OTHONIEL V. JIMENEZ v. MILITARY COMMISSION NO. 34 +

DECISION

190 Phil. 40

EN BANC

[ G.R. No. 54577, January 15, 1981 ]

OTHONIEL V. JIMENEZ, PETITIONER, VS. MILITARY COMMISSION NO. 34 AND THE COMMANDING OFFICER OF CAMP BAGONG DIWA, BICUTAN, TAGUIG, METRO MANILA, RESPONDENTS.

D E C I S I O N

FERNANDEZ, J.:

This is a petition for habeas corpus praying that after return and hearing the petitioner be released.

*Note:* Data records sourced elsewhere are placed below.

(** * parse_mbox.py: the message-content decoding pipeline

    A shallow embedding of [src/parse_mbox.py] and the properties of its
    specification.

    Python values are modelled as follows.
    - [str] is a list of code points ([pystr]); [bytes] is a list of
      [Byte.byte] ([pybytes]).
    - An exception is a value of [exn]; a call that may raise returns a
      [result].  The program has a single [try] (in [main]), so every other
      function simply propagates [Raise].
    - The standard library functions the program calls ([str.encode],
      [bytes.decode], [base64.b64decode], [quopri.decodestring],
      [str.lower]) are the operations of the class [PyRuntime]; the program
      is written once, for every runtime.  [CPython.runtime] is a reference
      instance on which concrete inputs are evaluated. *)

From Stdlib Require Import List Arith NArith ZArith Bool Ascii String Lia.
From Stdlib.Strings Require Import Byte.
Set Warnings "-register-all".
Import ListNotations.
Local Open Scope N_scope.


(** ** Python values *)

Definition pystr := list N.
Definition pybytes := list byte.

(** A string literal of the source, as code points. *)
Definition py (s : string) : pystr := map N_of_ascii (list_ascii_of_string s).

(** A bytes literal. *)
Definition pyb (s : string) : pybytes := list_byte_of_string s.

(** The text whose code points are the given (7-bit) bytes. *)
Definition ascii_text (b : pybytes) : pystr := map Byte.to_N b.

(** A header value as [msg[name]] hands it over: a [str] or, for a header
    that holds raw 8-bit bytes, an [email.header.Header] object, whose text
    has each such byte as a code point U+DC80..U+DCFF. *)
Inductive value : Type :=
| Str (s : pystr)
| Header (text : pystr).

(** [None] where Python has it (a missing header, a missing return). *)
Definition pyobj := option value.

It is contended that petitioner is illegally detained because "since petitioner in effect has been acquitted of the crime of subversion, he may no longer be prosecuted under the amended information filed against him with respondent Military Commission and his continued detention and deprivation of liberty by virtue of the filing of such amended information is unconstitutional and without basis in law and equity."[1]

It appears that on May 30, 1980 the Judge Advocate General Service filed against the petitioner and nine-teen (19) other persons a charge sheet for violation of P.D. No. 885 as amended by BP Blg. 31 (subversion); that on June 20, 1980 he was arraigned before the respondent Military Commission; that the reading of the charges and specifications on the charge sheet was waived; that petitioner's counsel then orally moved to quash the charges and asked for a bill of particulars; that the respondent Military Commission then adjourned without ruling on the motion to quash and other motion and reset the hearing of the case to June 26, 1980; that on June 26, 1980 the Commission convened but again failed to rule on the pending incidents; that the hearing was reset to July 7, 1980 but the hearing on said date was again postponed because the law member of the Commission was sick; that petitioner then filed on July 8, 1980 with the respondent Military Commission a pleading entitled "Manifestation, Plea of 'Not Guilty' and Motion for Speedy Trial"; that the petitioner did not receive any word or order from the respondent Military Commission until about August 5, 1980 when he was served a copy of "Amended Charge Sheet" dated July 30, 1980 wherein the original charge of subversion was dropped but instead he was charged in the amended information with the crime of unlawful possession of explosives, conspiring to assassinate the President and First Lady, conspiring to assassinate members of the cabinet, arson, attempted murder and conspiring and proposal to commit and incite to rebellion; and that when the amended information was read in open court on August 13, 1980 he invited the attention of the respondent Military Commission to his "Manifestation, Plea of 'Not Guilty' and Motion for Speedy Trial" and "Manifestation"; and that the petitioner contended that in view of the ruling of the respondent Military Commission that the subversion case in the original information had been dropped and terminated by order of the Ministry of National Defense with the approval of the President of the Philippines and that the case was terminated without his consent after arraignment and plea, the amended information placed him in double jeopardy of conviction for offenses which are necessarily included or which necessarily include or are absorbed by or specified in the original information.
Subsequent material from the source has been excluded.